Cómo gestionar los “quiero otro” sin conflictos
El verano transforma muchas rutinas, también la alimentación. Los helados, los refrescos, los dulces y los snacks fríos se convierten en parte habitual del día a día. Y con ello llega una de las frases más repetidas por los niños: “quiero otro”.
Para muchas familias, este momento se convierte en una fuente constante de negociación, tensión o incluso enfado. Y es normal, porque toca directamente con dos aspectos sensibles: el placer inmediato del niño y el límite del adulto.
El objetivo no debería ser eliminar estos alimentos ni vivir el verano desde la prohibición, pero tampoco caer en una permisividad que genere malestar continuo. El equilibrio es la clave.
Una de las herramientas más útiles es anticipar los límites. Decidir antes del momento de consumo ayuda a evitar discusiones posteriores. Por ejemplo, establecer que hoy habrá un helado después de comer o que los dulces se reservan para determinados momentos.

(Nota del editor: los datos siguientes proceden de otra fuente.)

Lemma asof_from_spec (i : nat) (keys : list Z) (t : Z) (acc : option nat) (j : nat) :
  asof_from i keys t acc = Some j ->
  acc = Some j \/ (i <= j /\ (nth (j - i) keys 0 <= t)%Z)%nat.
Proof.
  revert i acc; induction keys as [|k ks IH]; intros i acc H; simpl in H; [left; exact H|].
  destruct (k <=? t)%Z eqn:Ek; [|left; exact H].
  destruct (IH (S i) (Some i) H) as [E | [Hle Hk]].
  - injection E as <-. right. rewrite Nat.sub_diag. split; [lia|]. apply Z.leb_le, Ek.
  - right. split; [lia|]. replace (j - i)%nat with (S (j - S i)) by lia. exact Hk.
Qed.

Lemma asof_label_le (keys : list Z) (t : Z) (j : nat) :
  asof keys t = Some j -> (nth j keys 0 <= t)%Z.
Proof.
  unfold asof. intros H. destruct (asof_from_spec 0 keys t None j H) as [E | [_ Hk]];
    [discriminate | rewrite Nat.sub_0_r in Hk; exact Hk].
Qed.

(** Counting four disjoint kinds of Fridays. *)
Lemma length_filter_split4 {A} (F B E N H : A -> bool) (l : list A) :
  (forall x, Nat.b2n (F x) = (Nat.b2n (B x) + Nat.b2n (E x) + Nat.b2n (N x) + Nat.b2n (H x))%nat) ->
  length (List.filter F l)
  = (length (List.filter B l) + length (List.filter E l)
     + length (List.filter N l) + length (List.filter H l))%nat.
Proof.
  intros Hx. induction l as [|a l IH]; simpl; [reflexivity|].
  specialize (Hx a). destruct (F a), (B a), (E a), (N a), (H a); simpl in *; lia.
Qed.

(** A long-only exit of the whole position, at a positive price, with the
    script's fees, leaves the position at zero. *)
Lemma exit_all_closes (cfg : SizingConfig) (fm : FeeModel) (t : nat) (p : Q) (L : Ledger) :
  length (positions L) = 1%nat -> 0 <= cash L -> 0 < p -> 0 <= fees fm <= 1 ->
  fixed_fees fm == 0 -> slippage fm == 0 -> min_size cfg <= nth 0 (positions L) 0 -> 0 < nth 0 (positions L) 0 ->
  nth 0 (positions (exec_col cfg fm t (mkBar [p] [NegInf]) L 0)) 0 == 0.
Proof.
  intros Hl Hc Hp Hf Hx Hs Hm Hpos. unfold exec_col.
  rewrite apply_outcome_position by (rewrite Hl; lia).
  unfold col_req. simpl. unfold size_order. simpl.
  rewrite settle_sell_executes; try assumption.
  - simpl. ring.
  - unfold sell_price. rewrite Hs. lra.
Qed.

Cuando el límite está claro antes de la emoción, se reduce la negociación constante.
Otro punto importante es evitar convertir la comida en premio o castigo. Cuando utilizamos frases como “si te portas bien te doy…” o “si haces esto no hay helado”, la comida adquiere una carga emocional que dificulta la autorregulación futura.
También es muy útil ofrecer alternativas saludables sin presentarlas como sustitución obligatoria: fruta fresca, yogur frío, polos caseros o snacks ligeros pueden convivir con otros alimentos más puntuales.
Y, sobre todo, es importante revisar nuestra propia calma. Cuanto más conflicto generamos alrededor de la comida, más poder emocional adquiere.
El objetivo no es controlar cada helado, sino construir una relación equilibrada con la alimentación.